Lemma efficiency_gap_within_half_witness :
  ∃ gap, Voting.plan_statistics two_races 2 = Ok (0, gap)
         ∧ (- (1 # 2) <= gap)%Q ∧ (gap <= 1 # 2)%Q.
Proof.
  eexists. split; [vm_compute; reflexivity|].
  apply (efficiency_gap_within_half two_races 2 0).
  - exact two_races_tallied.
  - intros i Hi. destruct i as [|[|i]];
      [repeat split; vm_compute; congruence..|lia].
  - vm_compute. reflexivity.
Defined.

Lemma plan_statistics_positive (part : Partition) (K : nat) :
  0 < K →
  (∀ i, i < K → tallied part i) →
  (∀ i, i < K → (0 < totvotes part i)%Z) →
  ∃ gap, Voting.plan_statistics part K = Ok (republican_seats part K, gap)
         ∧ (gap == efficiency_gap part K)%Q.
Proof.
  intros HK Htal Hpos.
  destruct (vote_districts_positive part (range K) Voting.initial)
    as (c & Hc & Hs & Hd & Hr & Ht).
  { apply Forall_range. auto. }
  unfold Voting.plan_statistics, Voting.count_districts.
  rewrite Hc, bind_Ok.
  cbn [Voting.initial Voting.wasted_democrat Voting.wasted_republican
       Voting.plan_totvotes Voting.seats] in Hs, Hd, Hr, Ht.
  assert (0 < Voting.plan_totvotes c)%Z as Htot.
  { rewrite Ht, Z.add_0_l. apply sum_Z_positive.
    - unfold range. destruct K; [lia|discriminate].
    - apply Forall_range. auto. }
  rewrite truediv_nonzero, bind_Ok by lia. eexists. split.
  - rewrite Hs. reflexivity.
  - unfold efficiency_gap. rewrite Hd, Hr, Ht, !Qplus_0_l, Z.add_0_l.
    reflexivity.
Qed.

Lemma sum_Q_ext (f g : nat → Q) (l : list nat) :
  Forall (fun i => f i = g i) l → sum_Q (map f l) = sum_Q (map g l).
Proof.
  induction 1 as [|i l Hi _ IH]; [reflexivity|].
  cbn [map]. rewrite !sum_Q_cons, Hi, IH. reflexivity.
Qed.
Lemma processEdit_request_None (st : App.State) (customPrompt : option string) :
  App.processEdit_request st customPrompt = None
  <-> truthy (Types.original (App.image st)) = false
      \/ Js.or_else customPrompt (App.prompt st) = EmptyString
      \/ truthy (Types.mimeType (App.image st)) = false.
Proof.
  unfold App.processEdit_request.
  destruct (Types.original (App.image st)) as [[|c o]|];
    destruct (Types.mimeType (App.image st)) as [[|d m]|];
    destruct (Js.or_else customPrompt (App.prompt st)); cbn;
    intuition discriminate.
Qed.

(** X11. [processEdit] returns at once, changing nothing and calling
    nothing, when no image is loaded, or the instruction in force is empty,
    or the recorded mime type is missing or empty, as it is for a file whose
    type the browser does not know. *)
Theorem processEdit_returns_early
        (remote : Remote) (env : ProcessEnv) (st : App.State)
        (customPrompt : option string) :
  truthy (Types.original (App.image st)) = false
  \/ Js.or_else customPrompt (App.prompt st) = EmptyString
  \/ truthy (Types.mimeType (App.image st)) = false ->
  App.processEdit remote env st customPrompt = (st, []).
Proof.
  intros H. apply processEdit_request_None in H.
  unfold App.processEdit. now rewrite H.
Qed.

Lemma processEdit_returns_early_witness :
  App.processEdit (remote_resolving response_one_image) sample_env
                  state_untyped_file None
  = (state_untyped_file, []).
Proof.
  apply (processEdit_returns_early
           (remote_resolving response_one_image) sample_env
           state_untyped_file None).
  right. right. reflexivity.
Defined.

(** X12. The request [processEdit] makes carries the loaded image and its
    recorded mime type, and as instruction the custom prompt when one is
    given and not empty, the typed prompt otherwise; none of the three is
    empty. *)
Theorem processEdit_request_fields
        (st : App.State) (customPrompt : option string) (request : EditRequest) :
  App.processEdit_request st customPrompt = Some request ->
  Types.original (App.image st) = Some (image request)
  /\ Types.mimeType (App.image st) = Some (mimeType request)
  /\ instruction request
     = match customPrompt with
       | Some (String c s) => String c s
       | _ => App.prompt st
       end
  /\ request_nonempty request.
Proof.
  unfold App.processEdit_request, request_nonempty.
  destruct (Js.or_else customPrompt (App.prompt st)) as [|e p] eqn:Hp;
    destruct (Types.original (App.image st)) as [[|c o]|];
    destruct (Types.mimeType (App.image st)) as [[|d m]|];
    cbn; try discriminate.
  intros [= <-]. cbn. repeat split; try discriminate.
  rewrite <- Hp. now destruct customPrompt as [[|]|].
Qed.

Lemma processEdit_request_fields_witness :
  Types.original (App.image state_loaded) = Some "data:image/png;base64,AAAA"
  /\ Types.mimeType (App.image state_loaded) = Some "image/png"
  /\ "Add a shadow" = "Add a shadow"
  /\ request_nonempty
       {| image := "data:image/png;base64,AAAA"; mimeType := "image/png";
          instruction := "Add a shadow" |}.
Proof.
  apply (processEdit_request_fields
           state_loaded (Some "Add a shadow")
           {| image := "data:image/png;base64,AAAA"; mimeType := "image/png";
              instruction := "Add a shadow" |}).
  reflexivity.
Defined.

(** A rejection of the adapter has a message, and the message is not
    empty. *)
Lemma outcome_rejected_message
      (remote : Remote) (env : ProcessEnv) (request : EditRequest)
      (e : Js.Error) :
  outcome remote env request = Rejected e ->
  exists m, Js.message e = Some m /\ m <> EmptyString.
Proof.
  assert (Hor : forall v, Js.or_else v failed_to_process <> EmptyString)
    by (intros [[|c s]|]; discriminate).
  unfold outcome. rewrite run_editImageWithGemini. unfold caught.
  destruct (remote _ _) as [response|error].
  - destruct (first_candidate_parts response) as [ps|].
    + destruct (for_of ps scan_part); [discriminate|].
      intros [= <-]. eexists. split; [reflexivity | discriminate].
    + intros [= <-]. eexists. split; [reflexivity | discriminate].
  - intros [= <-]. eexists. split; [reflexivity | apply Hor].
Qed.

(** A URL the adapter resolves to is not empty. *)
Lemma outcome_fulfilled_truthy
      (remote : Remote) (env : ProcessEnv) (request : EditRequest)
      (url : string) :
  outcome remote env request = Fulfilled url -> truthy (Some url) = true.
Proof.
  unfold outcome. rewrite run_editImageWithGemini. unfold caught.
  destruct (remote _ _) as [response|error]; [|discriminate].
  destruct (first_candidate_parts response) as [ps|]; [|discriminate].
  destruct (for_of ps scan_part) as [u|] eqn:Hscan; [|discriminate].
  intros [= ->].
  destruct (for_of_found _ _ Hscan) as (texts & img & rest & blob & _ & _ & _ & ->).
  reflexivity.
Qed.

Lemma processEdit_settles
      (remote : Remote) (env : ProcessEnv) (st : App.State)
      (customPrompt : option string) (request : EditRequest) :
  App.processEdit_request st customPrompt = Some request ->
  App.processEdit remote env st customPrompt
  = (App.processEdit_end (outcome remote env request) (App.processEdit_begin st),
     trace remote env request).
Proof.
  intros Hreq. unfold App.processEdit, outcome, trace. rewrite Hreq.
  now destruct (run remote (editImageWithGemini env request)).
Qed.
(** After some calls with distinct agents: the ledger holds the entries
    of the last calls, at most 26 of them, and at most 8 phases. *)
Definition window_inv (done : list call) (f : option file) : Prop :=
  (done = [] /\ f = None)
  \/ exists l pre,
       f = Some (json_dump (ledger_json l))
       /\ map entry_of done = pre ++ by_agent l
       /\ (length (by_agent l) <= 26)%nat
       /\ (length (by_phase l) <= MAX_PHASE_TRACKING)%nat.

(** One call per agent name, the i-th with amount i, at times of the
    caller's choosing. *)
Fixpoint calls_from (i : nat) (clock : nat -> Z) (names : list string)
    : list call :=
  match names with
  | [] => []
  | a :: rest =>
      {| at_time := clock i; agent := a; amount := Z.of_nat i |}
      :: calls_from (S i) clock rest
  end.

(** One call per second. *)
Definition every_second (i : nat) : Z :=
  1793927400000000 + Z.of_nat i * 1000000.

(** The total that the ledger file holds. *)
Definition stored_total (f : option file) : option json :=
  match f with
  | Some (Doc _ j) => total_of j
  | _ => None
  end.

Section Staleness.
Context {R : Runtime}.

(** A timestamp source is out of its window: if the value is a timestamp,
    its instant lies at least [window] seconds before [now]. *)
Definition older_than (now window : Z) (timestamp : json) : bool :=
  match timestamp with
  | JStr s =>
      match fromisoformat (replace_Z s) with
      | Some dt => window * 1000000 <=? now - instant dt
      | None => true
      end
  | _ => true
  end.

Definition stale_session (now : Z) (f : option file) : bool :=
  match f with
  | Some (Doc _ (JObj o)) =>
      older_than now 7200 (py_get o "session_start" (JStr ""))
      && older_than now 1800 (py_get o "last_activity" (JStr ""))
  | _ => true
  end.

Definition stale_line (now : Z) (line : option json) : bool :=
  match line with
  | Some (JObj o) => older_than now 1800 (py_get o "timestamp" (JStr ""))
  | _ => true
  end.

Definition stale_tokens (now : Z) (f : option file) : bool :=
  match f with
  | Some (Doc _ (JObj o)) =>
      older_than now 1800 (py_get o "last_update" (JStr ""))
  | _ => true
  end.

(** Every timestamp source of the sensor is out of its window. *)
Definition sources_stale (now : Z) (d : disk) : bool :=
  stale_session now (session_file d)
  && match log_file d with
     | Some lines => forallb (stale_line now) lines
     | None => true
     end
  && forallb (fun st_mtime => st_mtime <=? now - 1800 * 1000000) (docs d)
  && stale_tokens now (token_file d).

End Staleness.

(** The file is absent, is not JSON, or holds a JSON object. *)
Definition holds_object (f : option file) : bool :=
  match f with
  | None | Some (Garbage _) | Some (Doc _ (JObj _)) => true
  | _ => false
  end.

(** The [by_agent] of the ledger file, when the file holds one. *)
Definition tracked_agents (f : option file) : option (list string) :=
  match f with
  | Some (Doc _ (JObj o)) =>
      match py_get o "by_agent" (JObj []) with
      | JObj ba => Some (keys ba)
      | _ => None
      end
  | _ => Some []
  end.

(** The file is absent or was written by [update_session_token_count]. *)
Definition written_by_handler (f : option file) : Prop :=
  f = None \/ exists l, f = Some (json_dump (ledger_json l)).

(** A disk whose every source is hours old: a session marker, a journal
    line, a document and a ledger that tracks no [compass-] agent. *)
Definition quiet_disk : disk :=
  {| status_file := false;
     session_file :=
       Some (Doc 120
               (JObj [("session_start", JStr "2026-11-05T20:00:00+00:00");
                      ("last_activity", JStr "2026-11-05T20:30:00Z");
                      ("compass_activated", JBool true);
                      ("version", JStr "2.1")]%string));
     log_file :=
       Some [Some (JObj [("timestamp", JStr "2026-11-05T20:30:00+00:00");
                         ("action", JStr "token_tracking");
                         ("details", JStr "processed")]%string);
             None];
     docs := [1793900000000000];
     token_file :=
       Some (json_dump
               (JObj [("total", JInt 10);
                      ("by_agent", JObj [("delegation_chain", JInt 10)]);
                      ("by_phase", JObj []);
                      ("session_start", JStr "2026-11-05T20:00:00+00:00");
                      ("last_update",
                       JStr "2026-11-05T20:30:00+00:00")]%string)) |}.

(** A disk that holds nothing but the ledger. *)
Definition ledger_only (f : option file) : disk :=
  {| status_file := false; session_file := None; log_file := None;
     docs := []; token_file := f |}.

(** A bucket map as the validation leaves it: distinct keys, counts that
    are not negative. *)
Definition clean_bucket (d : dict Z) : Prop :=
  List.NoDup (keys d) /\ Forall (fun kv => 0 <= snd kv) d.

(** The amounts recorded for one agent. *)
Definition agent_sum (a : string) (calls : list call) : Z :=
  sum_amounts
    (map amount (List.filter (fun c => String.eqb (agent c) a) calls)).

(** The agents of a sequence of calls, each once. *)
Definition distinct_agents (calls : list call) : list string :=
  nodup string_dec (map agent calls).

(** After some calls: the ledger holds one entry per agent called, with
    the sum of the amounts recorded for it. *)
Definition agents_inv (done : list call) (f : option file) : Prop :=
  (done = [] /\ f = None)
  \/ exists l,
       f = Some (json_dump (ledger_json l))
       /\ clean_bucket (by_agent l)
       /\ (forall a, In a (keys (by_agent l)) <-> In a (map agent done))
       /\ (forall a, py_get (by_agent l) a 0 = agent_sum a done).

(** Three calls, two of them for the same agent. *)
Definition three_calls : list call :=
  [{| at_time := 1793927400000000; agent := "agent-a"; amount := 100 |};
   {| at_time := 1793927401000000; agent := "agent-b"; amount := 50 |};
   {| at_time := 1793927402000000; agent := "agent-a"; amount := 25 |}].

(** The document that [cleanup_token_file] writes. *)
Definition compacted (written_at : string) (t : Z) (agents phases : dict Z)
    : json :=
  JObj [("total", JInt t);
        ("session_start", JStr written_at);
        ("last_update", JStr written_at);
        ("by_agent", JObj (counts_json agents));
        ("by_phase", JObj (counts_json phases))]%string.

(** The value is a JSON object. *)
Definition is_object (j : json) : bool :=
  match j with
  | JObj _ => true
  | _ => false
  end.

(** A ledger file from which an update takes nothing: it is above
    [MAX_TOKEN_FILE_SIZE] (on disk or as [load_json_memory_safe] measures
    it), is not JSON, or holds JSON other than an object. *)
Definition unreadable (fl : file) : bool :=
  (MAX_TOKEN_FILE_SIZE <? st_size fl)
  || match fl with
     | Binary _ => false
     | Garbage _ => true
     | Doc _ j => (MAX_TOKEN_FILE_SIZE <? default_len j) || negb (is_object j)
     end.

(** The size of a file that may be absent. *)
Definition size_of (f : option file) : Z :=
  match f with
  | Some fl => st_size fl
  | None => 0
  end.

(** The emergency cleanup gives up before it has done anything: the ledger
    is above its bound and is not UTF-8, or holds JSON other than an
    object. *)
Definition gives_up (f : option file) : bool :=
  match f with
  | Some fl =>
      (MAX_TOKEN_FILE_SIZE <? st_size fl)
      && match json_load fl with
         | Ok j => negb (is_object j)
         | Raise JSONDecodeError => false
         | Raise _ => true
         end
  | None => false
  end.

....

### About this exercise
In the records above, find every line with the word "AAAA" and copy it.

### Finished exercise
  Types.original (App.image state_loaded) = Some "data:image/png;base64,AAAA"
       {| image := "data:image/png;base64,AAAA"; mimeType := "image/png";
           {| image := "data:image/png;base64,AAAA"; mimeType := "image/png";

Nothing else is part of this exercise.